А холодно чертовски, несмотря на солнце. Рубашка, даже байковая, не очень подходящая одежда для двадцать второго сентября. Свернув в проулок, он побежал трусцой, чтобы согреться и чтоб выглядеть естественней в одной рубашке. О, слава богу, на ногах кроссовки! И, слава богу, что кроссовки «на липучках» – а то шнурки бы отобрали тоже.

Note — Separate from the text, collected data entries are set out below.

(** An action that changes neither channels nor roles nor the broker. *)
Lemma frame_trans H h h' (K : gset role_ -> Prop) :
  inv h -> held H h ->
  waiters h' = waiters h -> server h' = server h -> graceTimer h' = graceTimer h ->
  timers h' = timers h -> nextTimer h' = nextTimer h ->
  chans h' = chans h -> opened h' = opened h -> resolving h' = resolving h ->
  returned h' = returned h -> requests h' = requests h -> nextChan h' = nextChan h ->
  K H -> trans H h h' K.
Proof.
  intros Hi Hh Ew Es Eg Eti Ent Ec Eo Er Et Eq En HK. apply trans_keep; [| | | |done].
  - apply hist_chans; [done|lia|lia|by rewrite Eq].
  - intros [|p|p|id] _; cbn.
    + unfold live. by rewrite Eti.
    + unfold unregistered. by rewrite Eo, Ec, Ew.
    + rewrite Er, Ec. split; [done|]. eauto.
    + rewrite Eti. by left.
  - intros [|p|p|id] Hr Hin; pose proof (Hh _ Hin Hr) as Ht; cbn in *;
      [done|by rewrite Eo|by rewrite Er|by rewrite Eti].
  - destruct Hi as [I1 I2 I3 I4 I5 I6 I7 I8]. unfold waiter_ok, chan_ok, return_ok, justified in *.
    split; rewrite ?Ew, ?Es, ?Eti, ?Ent, ?Ec, ?Eo, ?Er, ?Et, ?En; try done;
      unfold waiter_ok, chan_ok, return_ok, justified; intros *; rewrite ?Ec, ?Eq; eauto.
Qed.

(** An action of the holder of [mu] on the waiters and the server. *)
Lemma waiters_trans H h h' (K : gset role_ -> Prop) :
  mu ∈ H -> inv h -> held H h ->
  timers h' = timers h -> nextTimer h' = nextTimer h ->
  chans h' = chans h -> opened h' = opened h -> resolving h' = resolving h ->
  returned h' = returned h -> requests h' = requests h -> nextChan h' = nextChan h ->
  (waiters h' <> ∅ -> server h' = true) ->
  (forall key p, waiters h' !! key = Some p ->
     waiter_ok h key p /\ (ownerRole p ∈ H \/ exists key', waiters h !! key' = Some p)) ->
  K H -> trans H h h' K.
Proof.
  intros Hmu Hi Hh Et En. intros. apply (broker_trans H H); try done.
  - lia.
  - intros id Hin. rewrite Et. specialize (Hh _ Hin eq_refl). cbn in Hh. by apply bool_decide_eq_true in Hh.
  - intros id _ _. rewrite Et. by left.
  - intros id. rewrite Et, En. apply (inv_timers _ Hi).
Qed.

Бежать следовало по направлению к дому.
К дому?! Туда-то и приедут за ним – первым делом.
Вопрос в том лишь – когда?
Пока суд да дело, можно и успеть.
Там уже сориентируюсь. К соседям стукнусь. Или кого знакомых – из дома – на улице подловлю.
Словом, направление – к дому. Но – дворами, дворами. Они, хватившись, могут подключить подвижные патрули. Колесят по району. Так что вдоль проезжих улиц лучше не бежать. Пересекать – да. Но после предварительного осмотра: справа, слева. Бежать легко, не вызывая подозрений у дворовых старух, собачников. Соблюдать ритм, дыхание. Не думать о беге. Думать о чем угодно. Так легче бежать. Не концентрируясь. Свободно. Легко. Расслабить рожу. Создать впечатление безмятежности. Бутафорить. Создать образ. Борька это умел – напустить на себя. Скосить под любого. О-о, он даже без слов, простейшими звуками создал себе, помнится, образ Ильи Муромца. Журчанье, плеск камня – и все – и он былинный герой.
* * *
Это было в семидесятых. Их, первокурсников, послали на картошку. Куда? Можайск? Нет, в Ужопинск какой-то…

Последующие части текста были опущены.